Mat torció el gesto; era evidente que habría querido estar en cualquier parte menos allí.

Isendre, empero, se giró lentamente hacia Keille; recordaba un jaguar enfrentándose a un oso.

—Has ido demasiado lejos, vieja —musitó; por encima del velo, sus ojos tenían una expresión dura—. No aguantaré otra inconveniencia. Ten cuidado. A menos que te guste la idea de quedarte aquí, en el Yermo.

Keille sonrió ampliamente, si bien la expresión de regocijo no llegó a sus negros ojos, que relucían como trozos de obsidiana tras sus rollizas mejillas.

—¿Lo harías?

Isendre asintió, tajante.

—Un marco de Tar Valon —masculló con un timbre duro como el hierro—. Me encargaré de que tengas un marco de Tar Valon cuando te abandonemos a tu suerte. Ojalá pudiera verte intentando bebértelo. —Le dio la espalda y se encaminó hacia el primer carromato, sin contonearse como solía hacer, y desapareció en el interior.

Keille la siguió con la mirada, la expresión del redondo rostro inescrutable, hasta que la blanca puerta se cerró tras ella. Luego, repentinamente, se volvió hacia Mat, que estaba a punto de escabullirse.

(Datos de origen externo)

(** ** The hand-over *)
Lemma defer_moved W b i c reason t t' r : wf W t → deferOpenQuestionToHuman b i c reason t = inr (t', r) → moved t t'.
Proof.
  intros Hwf H. apply (defer_wf W) in H as (->&_&_); [|done]. split; try done. apply Forall2_map_r. intros q Hq. destruct (_ && _) eqn:E; [|by split].
  apply open_condition in E as [_ Ho]. split; [by apply deferred_adv|done].
Qed.
Lemma defer_after W b i c reason t t' r : wf W t → deferOpenQuestionToHuman b i c reason t = inr (t', r) → ∀ q, q ∈ questions t' → key q = (b, i) → q_status q ≠ Open.
Proof.
  intros Hwf H q Hq Hk. apply (defer_wf W) in H as (->&_&_); [|done]. apply list_elem_of_fmap in Hq as (q0&->&Hq0). destruct (_ && _) eqn:E; [done|].
  apply not_true_iff_false in E. rewrite open_condition in E. naive_solver.
Qed.
Lemma moved_not_open t t' x : moved t t' → (∀ q, q ∈ questions t → key q = x → q_status q ≠ Open) → ∀ q, q ∈ questions t' → key q = x → q_status q ≠ Open.
Proof.
  intros Hm H q' Hq' Hk'. destruct (Forall2_elem_r _ _ _ _ (moved_rows _ _ Hm) Hq') as (q&Hq&Ha&_). rewrite (ra_key _ _ Ha) in Hk'. specialize (H _ Hq Hk').
  pose proof (ra_status _ _ Ha) as Hs. by destruct (q_status q), (q_status q').
Qed.
Lemma defer_all b reason W qs t t' handed : wf W t → filterTx (λ q, deferOpenQuestionToHuman b (q_questionId q) (effectiveClasses q) reason) qs t = inr (t', handed) →
  moved t t' ∧ (∀ x, x ∈ qs → ∀ q, q ∈ questions t' → key q = (b, q_questionId x) → q_status q ≠ Open) ∧
  (∀ h, h ∈ handed → (b, q_questionId h) ∈ key <$> questions t) ∧
  ∃ W', wf W' t' ∧ (∀ x, x ∈ W' ↔ x ∈ W ∨ x ∈ pair b <$> (q_questionId <$> handed)).
Proof.
  revert W t t' handed. induction qs as [|q qs IH]; intros W t t' handed Hwf H; cbn in H; tx_inv.
  - split_and!; [done|by intros x ?%elem_of_nil|by intros x ?%elem_of_nil|]. exists W. split; [done|]. intros x. cbn. rewrite elem_of_nil. tauto.
  - match goal with H1 : deferOpenQuestionToHuman _ _ _ _ t = inr (?s, ?r) |- _ => rename H1 into Hd; rename s into t1; rename r into isKept end.
    match goal with H1 : filterTx _ _ t1 = inr (?s, ?k) |- _ => rename H1 into Hrest; rename s into t2; rename k into kept end.
    pose proof (defer_moved _ _ _ _ _ _ _ _ Hwf Hd) as Hm1. pose proof (defer_after _ _ _ _ _ _ _ _ Hwf Hd) as Ha. pose proof (defer_wf _ _ _ _ _ _ _ _ Hwf Hd) as (_&Hf&Ht).
    assert (wf (if isKept then (b, q_questionId q) :: W else W) t1) as Hwf1 by (destruct isKept; [by apply Ht|by rewrite Hf]).
    destruct (IH _ _ _ _ Hwf1 Hrest) as (Hm2&Hn&Hh&W'&HW'&Hin). split_and!; [by etrans| | |].
    + intros x [->|Hx]%elem_of_cons; [by eapply moved_not_open|by apply Hn].
    + rewrite (moved_keys _ _ Hm1) in Hh. destruct isKept; [|done]. intros h [->|?]%elem_of_cons; [|by apply Hh].
      destruct Ht as (_&q0&Hq0&Hk0&_); [done|]. apply list_elem_of_fmap. by exists q0.
    + exists W'. split; [done|]. intros x. rewrite Hin. destruct isKept; [|done]. cbn. rewrite !elem_of_cons. tauto.
Qed.
Lemma handOver_effect call b reason t t' r : wf [] t → (batch_id b, batch_managerId b, batch_ticket b) ∈ bcores t → handWaitingQuestionsToHuman call b reason t = inr (t', r) → wf [] t' ∧ moved t t'.
Proof.
  intros Hwf Hb H. unfold handWaitingQuestionsToHuman in H. apply bind_inr in H as (t0&qs&[-> ->]%reads_inr&H). apply bind_inr in H as (t1&handed&Hd&H).
  apply (defer_all _ _ []) in Hd as (Hm&_&Hh&W'&HW'&Hin); [|done]. setoid_rewrite elem_of_nil in Hin.
  destruct handed as [|h handed]; cbn [length Nat.eqb] in H.
  - apply ret_inr in H as [-> ->]. split; [|done]. eapply wf_waiting; [|exact HW']. intros x. rewrite Hin. cbn. rewrite elem_of_nil. tauto.
  - apply bind_inr in H as (t2&j&Hj&H). apply ret_inr in H as [-> ->].
    apply (wf_waiting _ (pair (batch_id b) <$> (q_questionId <$> h :: handed))) in HW'; [|intros x; rewrite Hin; tauto].
    eapply join_wf in Hj as [? Hm2]; [split; [done|by etrans]|done|done|by rewrite (moved_batches _ _ Hm)|].
    rewrite <- (moved_keys _ _ Hm) in Hh. destruct (proj1 (list_elem_of_fmap _ _ _) (Hh h (list_elem_of_here _ _))) as (q0&Hk0&Hq0).
    exists q0. split; [done|]. rewrite <- Hk0. cbn. apply elem_of_cons. by left.
Qed.

(** ** The answer of the human *)
Definition answered_by (text : str) (at_ : Z) (q : StoredQuestion) : StoredQuestion := with_q_status Answered None (Some text) (Some at_) q.
Definition pending_in (keys : list (str * str)) (q : StoredQuestion) : bool := bool_decide (q_status q = PendingHuman) && bool_decide (key q ∈ keys).
Lemma pending_in_spec keys q : pending_in keys q = true ↔ q_status q = PendingHuman ∧ key q ∈ keys.
Proof. unfold pending_in. by rewrite andb_true_iff, !bool_decide_eq_true. Qed.
Lemma answer_each text at_ i qs t t' u :
  each (λ q, transitionQuestion (q_batchId q) i PendingHuman Answered (Some text) (Some at_) ≫= λ _, mret ()) qs t = inr (t', u) →
  t' = rewritten (pending_in ((λ q, (q_batchId q, i)) <$> qs)) (answered_by text at_) t.
Proof.
  revert t t'. induction qs as [|p qs IH]; intros t t' H; cbn in H; tx_inv.
  - symmetry. apply rewritten_same. intros q _. apply not_true_iff_false. rewrite pending_in_spec. intros [_ []%elem_of_nil].
  - apply IH in H as ->. unfold transitionQuestion, update_question in *. tx_inv.
    match goal with |- rewritten _ _ (set_questions _ t) = _ => change (set_questions _ t) with (rewritten (λ q, is_question (q_batchId p) i q && bool_decide (q_status q = PendingHuman)) (answered_by text at_) t) end.
    rewrite rewritten_rewritten. unfold rewritten. f_equal. apply list_fmap_ext. intros ? q _. cbn.
    destruct (pending_in ((q_batchId p, i) :: _) q) eqn:E1; [apply pending_in_spec in E1 as [Hs Hk]|apply not_true_iff_false in E1; rewrite pending_in_spec in E1];
      (destruct (is_question _ _ _ && _) eqn:E2; [apply andb_true_iff in E2 as [E2%is_question_key E3%bool_decide_eq_true]|apply not_true_iff_false in E2; rewrite andb_true_iff, is_question_key, bool_decide_eq_true in E2]).
    + by destruct (pending_in _ _) eqn:E; [apply pending_in_spec in E as [? _]|].
    + rewrite (proj2 (pending_in_spec _ _)); [done|]. split; [done|]. apply elem_of_cons in Hk as [?|?]; [naive_solver|done].
    + exfalso. apply E1. split; [done|]. rewrite E2. apply elem_of_cons. by left.
    + destruct (pending_in _ _) eqn:E; [|done]. apply pending_in_spec in E as [??]. exfalso. apply E1. split; [done|]. apply elem_of_cons. by right.
Qed.
Lemma viewOf_same id t t' v : viewOf id t = inr (t', v) → t' = t.
Proof. unfold viewOf. intros H. apply bind_inr in H as (t1&o&[-> ->]%reads_inr&H). by destruct (findEscalation t id); tx_inv. Qed.
Definition core_answered (id : str) (c : core) : core := if str_eqb (c_id c) id && bool_decide (c_status c = EscPending) then mkCore (c_id c) (c_manager c) (c_ticket c) EscAnswered else c.
Definition waiting_in (t : tables) (id : str) : list StoredQuestion := filter (λ q, q_status q = PendingHuman) (questionsOfEscalation t id).
Lemma waiting_in_spec t id q : q ∈ waiting_in t id ↔ q ∈ questions t ∧ q_status q = PendingHuman ∧ escalationId q = Some id.
Proof. unfold waiting_in, questionsOfEscalation. rewrite !list_elem_of_filter, bool_decide_eq_true. naive_solver. Qed.
Lemma core_answered_id id c : c_id (core_answered id c) = c_id c.
Proof. unfold core_answered. by destruct (_ && _). Qed.
Lemma answered_cores id at_ t t' u : answerEscalationIfPending id at_ t = inr (t', u) → cores t' = core_answered id <$> cores t ∧ questions t' = questions t ∧ bcores t' = bcores t ∧ decisions t' = decisions t ∧ humanLists t' = humanLists t.
Proof.
  unfold answerEscalationIfPending. intros H. tx_inv. split_and!; try done. unfold cores, update_escalation. cbn. rewrite <- !list_fmap_compose. apply list_fmap_ext. intros ? e _. cbn.
  unfold core_answered. cbn. by destruct (_ && _).
Qed.
Section Answers.
Variable isFormat : N → bool.
Variable maskedSecrets : str → str.
Local Abbreviation readable := (humanReadableText isFormat maskedSecrets).
(** What a set of answers does to a question. *)
Definition row_answered (pend : list (str * str)) (answers : list (str * str)) (at_ : Z) (q : StoredQuestion) : StoredQuestion :=
  if pending_in pend q then match find (λ a, str_eqb a.1 (q_questionId q)) answers with Some a => answered_by (readable a.2) at_ q | None => q end else q.
Lemma answers_effect call P answers t t' u : each (answer_question isFormat maskedSecrets call P) answers t = inr (t', u) →
  t' = set_questions (row_answered (key <$> P) answers (now call) <$> questions t) t.
Proof.
  revert t t'. induction answers as [|a answers IH]; intros t t' H; cbn in H; tx_inv.
  - destruct t as [bs qs es ds hl]. unfold set_questions. cbn. f_equal. rewrite <- (list_fmap_id qs) at 1. apply list_fmap_ext. intros ? q _. unfold row_answered. cbn. by destruct (pending_in _ _).
  - apply IH in H as ->. unfold answer_question in *. match goal with H1 : each _ _ _ = inr _ |- _ => apply answer_each in H1 as -> end.
    unfold rewritten, set_questions. cbn. f_equal. rewrite <- list_fmap_compose. apply list_fmap_ext. intros ? q _. cbn.
    unfold row_answered. cbn [find]. destruct (pending_in ((λ p, (q_batchId p, a.1)) <$> _) q) eqn:E.
    + apply pending_in_spec in E as [Hs Hk]. apply list_elem_of_fmap in Hk as (p&Hk&[Hp1 Hp2]%list_elem_of_filter).
      assert (pending_in (key <$> P) q = true) as ->. { apply pending_in_spec. split; [done|]. apply list_elem_of_fmap. exists p. split; [|done]. rewrite Hk. unfold key. by rewrite Hp1. }
      injection Hk as _ Hi. rewrite Hi, str_eqb_refl. by destruct (pending_in _ (answered_by _ _ _)) eqn:E'; [apply pending_in_spec in E' as [? _]|].
    + destruct (pending_in (key <$> P) q) eqn:E'; [|done]. apply pending_in_spec in E' as [Hs Hk]. destruct (str_eqb a.1 (q_questionId q)) eqn:Ei; [|done].
      exfalso. apply str_eqb_eq in Ei. apply not_true_iff_false in E. apply E, pending_in_spec. split; [done|].
      apply list_elem_of_fmap in Hk as (p&Hkp&Hp). apply list_elem_of_fmap. exists p. injection Hkp as Hb Hi. split; [unfold key; congruence|]. apply list_elem_of_filter. split; congruence.
Qed.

—Pocos hombres han rehusado una oferta hecha por mí, y, mucho menos, dos veces. Deberíais tener cuidado, no vaya a ser que se me meta en la cabeza hacer algo al respecto. —Riendo de buena gana, alzó la mano y le pellizcó la mejilla con sus gruesos dedos lo bastante fuerte para que el joven hiciera un gesto de dolor. Después se volvió hacia donde estaba Rand—. Decídselo vos, mi señor Dragón. Tengo la impresión de que sabéis algo del peligro que hay en menospreciar a una mujer. Esa chica Aiel que os sigue a todas partes y os mira ferozmente. He oído que pertenecéis a otra. A lo mejor es que se siente menospreciada.